(** C3, as the code has it.  When the pending activity is in the windowed
    subsequence, [get_next_activity] and [get_previous_activity] return its
    cyclic successor and predecessor there (its first position counts).  When
    the windowed subsequence is not empty and the pending selector is not one
    of its elements, both raise [ValueError]. *)
Theorem neighbours_cyclic (m : HomeModel) :
  let l := _get_activities_with_window m in
  let n := length l in
  (forall p i,
     _pending_activity m = Some p ->
     l !! i = Some p ->
     (forall j, (j < i)%nat -> l !! j <> Some p) ->
     is_Some (l !! ((i + 1) mod n)%nat) /\
     get_next_activity m = Return (l !! ((i + 1) mod n)%nat) /\
     is_Some (l !! ((i + n - 1) mod n)%nat) /\
     get_previous_activity m = Return (l !! ((i + n - 1) mod n)%nat)) /\
  (l <> [] ->
   (forall r, r ∈ l -> Some r <> _pending_activity m) ->
   get_next_activity m = Raise ValueError /\
   get_previous_activity m = Raise ValueError).
Proof.
  intros l n. split.
  - intros p i Hp Hi Hfirst.
    assert (Hlt : (i < n)%nat) by (by apply lookup_lt_Some in Hi).
    assert (Hidx : list_index l (Some p) = Return (Z.of_nat i))
      by (by apply list_index_first).
    assert (Hnext : exists a, l !! ((i + 1) mod n)%nat = Some a).
    { apply lookup_lt_is_Some. apply Nat.mod_upper_bound. lia. }
    assert (Hprev : exists a, l !! ((i + n - 1) mod n)%nat = Some a).
    { apply lookup_lt_is_Some. apply Nat.mod_upper_bound. lia. }
    destruct Hnext as [a Ha]. destruct Hprev as [b Hb].
    split; [by exists a|]. split; [|split; [by exists b|]].
    + unfold get_next_activity. fold l. rewrite Hp, Hidx. simpl.
      fold n. rewrite decide_False by lia. rewrite Ha.
      destruct (decide (Z.of_nat i + 1 < Z.of_nat n)) as [Hc|Hc].
      * rewrite Nat.mod_small in Ha by lia.
        replace (Z.of_nat i + 1) with (Z.of_nat (i + 1)) by lia.
        by rewrite (getitem_lookup _ _ _ Ha).
      * replace (i + 1)%nat with n in Ha by lia.
        rewrite Nat.Div0.mod_same in Ha.
        change 0 with (Z.of_nat 0).
        by rewrite (getitem_lookup l 0 a Ha).
    + unfold get_previous_activity. fold l. rewrite Hp, Hidx. simpl.
      fold n. rewrite decide_False by lia. rewrite Hb.
      destruct (decide (Z.of_nat i - 1 >= 0)) as [Hc|Hc].
      * replace (i + n - 1)%nat with ((i - 1) + 1 * n)%nat in Hb by lia.
        rewrite Nat.Div0.mod_add, Nat.mod_small in Hb by lia.
        replace (Z.of_nat i - 1) with (Z.of_nat (i - 1)) by lia.
        by rewrite (getitem_lookup _ _ _ Hb).
      * replace (i + n - 1)%nat with (n - 1)%nat in Hb by lia.
        rewrite Nat.mod_small in Hb by lia.
        replace (Z.of_nat n - 1) with (Z.of_nat (n - 1)) by lia.
        by rewrite (getitem_lookup _ _ _ Hb).
  - intros Hne Habs.
    unfold get_next_activity, get_previous_activity. fold l.
    by rewrite (list_index_absent l _ Habs).
Qed.

(** ** Window opening *)

Lemma set_launching_set_window r w m :
  set_launching r false (set_window r w m)
  = with_heap (alter (attach w) r (heap m)) m.
Proof.
  unfold set_launching, set_window, with_heap.
  cbn [_activities _active_activity _pending_activity heap trace].
  by rewrite list_alter_alter_eq.
Qed.

Section WindowOpened.

Variable reg : string -> option ActivityInfo.
Variable srv : option string -> option string.

Lemma _window_opened_cb_reuse w m r :
  get_window_type w = WINDOW_NORMAL ->
  truthy (wm_get_activity_id w) = true ->
  _get_activity_by_id m (wm_get_activity_id w) = Some r ->
  _window_opened_cb reg srv w m =
  let m1 := mkHomeModel (_activities m) (_active_activity m) (_pending_activity m)
              (alter (attach w) r (heap m))
              (trace m ++ [Emitted activity_started (Some r) (_activities m)]) in
  match _pending_activity m with
  | None => _set_pending_activity (Some r) m1
  | Some _ => m1
  end.
Proof.
  intros Ht Hid Hf. unfold _window_opened_cb.
  rewrite decide_True by done. cbv zeta. rewrite Hid, Hf.
  rewrite set_launching_set_window. reflexivity.
Qed.

Lemma _window_opened_cb_new w m :
  get_window_type w = WINDOW_NORMAL ->
  (truthy (wm_get_activity_id w) = false \/
   _get_activity_by_id m (wm_get_activity_id w) = None) ->
  _window_opened_cb reg srv w m =
  let r := length (heap m) in
  let m1 := mkHomeModel (_activities m ++ [r]) (_active_activity m)
              (_pending_activity m)
              (heap m ++ [mkHomeActivity (window_info reg w) (wm_get_activity_id w)
                            (Some w) false (srv (wm_get_activity_id w))])
              (trace m ++ [Emitted activity_added (Some r) (_activities m ++ [r]);
                           Emitted activity_started (Some r) (_activities m ++ [r])]) in
  match _pending_activity m with
  | None => _set_pending_activity (Some r) m1
  | Some _ => m1
  end.
Proof.
  intros Ht Hnew. unfold _window_opened_cb.
  rewrite decide_True by done. cbv zeta.
  assert (E : (if truthy (wm_get_activity_id w)
               then _get_activity_by_id m (wm_get_activity_id w) else None) = None).
  { destruct Hnew as [-> | ->]; [done | by destruct (truthy _)]. }
  rewrite E. unfold HomeActivity_new.
  rewrite set_launching_set_window.
  unfold _add_activity, emit, perform, with_activities, with_heap.
  cbn [_activities _active_activity _pending_activity heap trace].
  rewrite alter_app_r_alt by lia. rewrite Nat.sub_diag.
  cbn [alter list_alter attach activity_info activity_id service].
  rewrite <- app_assoc. reflexivity.
Qed.

Lemma _window_opened_cb_other w m :
  get_window_type w <> WINDOW_NORMAL -> _window_opened_cb reg srv w m = m.
Proof. intros Ht. unfold _window_opened_cb. by rewrite decide_False. Qed.

End WindowOpened.

Section Reuse.

Variable reg : string -> option ActivityInfo.
Variable srv : option string -> option string.

Lemma _get_activity_by_id_Some m aid r :
  _get_activity_by_id m aid = Some r ->
  r ∈ _activities m /\ get_activity_id m r = aid.
Proof.
  intros H. apply find_some_elem in H as [H1 H2].
  split; [done|]. by apply bool_decide_eq_true in H2.
Qed.

Lemma _get_activity_by_id_found m aid r :
  r ∈ _activities m -> get_activity_id m r = aid ->
  exists r0, _get_activity_by_id m aid = Some r0.
Proof.
  intros Hr Hid. destruct (_get_activity_by_id m aid) as [r0|] eqn:E; [by exists r0|].
  apply find_none_iff with (x := r) in E; [|done].
  apply bool_decide_eq_false in E. done.
Qed.

Lemma truthy_is_Some s : truthy s = true -> is_Some s.
Proof. destruct s; [by eexists | done]. Qed.

(** C5. A normal window is opened whose activity id is resolved (a non-empty
    string, which is what the handler's truth test on [activity_id] accepts)
    and is the id of a registered record [r].  Then the handler reuses a registered
    record [r0] with that id (the first one; [r] itself when ids are unique):
    the registry is unchanged, [activity-added] is not emitted,
    [activity-started] is emitted for [r0], the window is attached to [r0]
    and its launching flag is cleared; no other object changes. *)
Theorem _window_opened_cb_reuses_record (w : Window) (m : HomeModel) (r : ref) :
  get_window_type w = WINDOW_NORMAL ->
  truthy (wm_get_activity_id w) = true ->
  r ∈ _activities m ->
  get_activity_id m r = wm_get_activity_id w ->
  exists r0,
    let m' := _window_opened_cb reg srv w m in
    r0 ∈ _activities m /\
    get_activity_id m r0 = wm_get_activity_id w /\
    (unique_ids m -> r0 = r) /\
    _activities m' = _activities m /\
    length (heap m') = length (heap m) /\
    get_window m' r0 = Some w /\
    get_launching m' r0 = false /\
    get_activity_id m' r0 = wm_get_activity_id w /\
    (forall r', r' <> r0 -> heap m' !! r' = heap m !! r') /\
    trace m' =
      trace m ++ [Emitted activity_started (Some r0) (_activities m)]
              ++ match _pending_activity m with
                 | None => [Emitted pending_activity_changed (Some r0) (_activities m)]
                 | Some _ => []
                 end /\
    count_signal activity_added (trace m') = count_signal activity_added (trace m) /\
    count_signal activity_started (trace m')
      = S (count_signal activity_started (trace m)).
Proof.
  intros Ht Hid Hr Hsame.
  destruct (_get_activity_by_id_found m _ r Hr Hsame) as [r0 Hf].
  destruct (_get_activity_by_id_Some m _ r0 Hf) as [Hr0 Hid0].
  exists r0. cbv zeta. rewrite (_window_opened_cb_reuse reg srv w m r0 Ht Hid Hf).
  cbv zeta.
  assert (Hobj : exists o, heap m !! r0 = Some o).
  { unfold get_activity_id in Hid0. destruct (heap m !! r0) as [o|]; [by exists o|].
    rewrite <- Hid0 in Hid. done. }
  destruct Hobj as [o Ho].
  assert (Hlook : alter (attach w) r0 (heap m) !! r0 = Some (attach w o)).
  { by rewrite list_lookup_alter_eq, Ho. }
  assert (Hido : activity_id o = wm_get_activity_id w).
  { unfold get_activity_id in Hid0. by rewrite Ho in Hid0. }
  split; [done|]. split; [done|]. split.
  { intros Hu. destruct (decide (r0 = r)) as [|Hne]; [done|]. exfalso.
    apply (Hu r0 r Hr0 Hr Hne); [by rewrite Hid0 | congruence]. }
  destruct (_pending_activity m) as [p|] eqn:Hp.
  - cbn [_activities heap trace]. unfold get_window, get_launching, get_activity_id.
    cbn [heap]. rewrite Hlook, length_alter. cbn [attach window launching activity_id].
    repeat (split; [done|]).
    split; [intros r' Hne; by apply list_lookup_alter_ne|].
    split; [done|].
    split; count_trace.
  - unfold _set_pending_activity.
    cbn [_pending_activity]. rewrite decide_False by done.
    unfold emit, perform, with_pending.
    cbn [_activities _pending_activity heap trace].
    unfold get_window, get_launching, get_activity_id.
    cbn [heap]. rewrite Hlook, length_alter. cbn [attach window launching activity_id].
    repeat (split; [done|]).
    split; [intros r' Hne; by apply list_lookup_alter_ne|].
    split; [by rewrite <- app_assoc|].
    split; count_trace.
Qed.

End Reuse.

(** ** Replacement of the pending activity *)

Lemma _get_activity_by_xid_Some m xid n :
  _get_activity_by_xid m xid = Some n ->
  n ∈ _activities m /\ activity_get_xid m n = Some xid.
Proof.
  intros H. apply find_some_elem in H as [H1 H2].
  split; [done|]. by apply bool_decide_eq_true in H2.
Qed.

Lemma _get_activity_by_xid_found m xid r :
  r ∈ _activities m -> activity_get_xid m r = Some xid ->
  exists n, _get_activity_by_xid m xid = Some n.
Proof.
  intros Hr Hx. destruct (_get_activity_by_xid m xid) as [n|] eqn:E; [by exists n|].
  apply find_none_iff with (x := r) in E; [|done].
  apply bool_decide_eq_false in E. done.
Qed.

Lemma activity_get_xid_window m r xid :
  activity_get_xid m r = Some xid -> is_Some (get_window m r).
Proof. unfold activity_get_xid. destruct (get_window m r); [by eexists | done]. Qed.

Lemma get_window_ext m1 m2 r : heap m1 = heap m2 -> get_window m1 r = get_window m2 r.
Proof. unfold get_window. by intros ->. Qed.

§ EXERCISE REQUIREMENTS:
Scan the entries above for the line containing "assert (Hprev : exists", and copy it and all lines after it exactly, down to and including the line containing "Nat.mod_small in Ha by lia.".

§ SOLUTION TO THE PROBLEM:
    assert (Hprev : exists a, l !! ((i + n - 1) mod n)%nat = Some a).
    { apply lookup_lt_is_Some. apply Nat.mod_upper_bound. lia. }
    destruct Hnext as [a Ha]. destruct Hprev as [b Hb].
    split; [by exists a|]. split; [|split; [by exists b|]].
    + unfold get_next_activity. fold l. rewrite Hp, Hidx. simpl.
      fold n. rewrite decide_False by lia. rewrite Ha.
      destruct (decide (Z.of_nat i + 1 < Z.of_nat n)) as [Hc|Hc].
      * rewrite Nat.mod_small in Ha by lia.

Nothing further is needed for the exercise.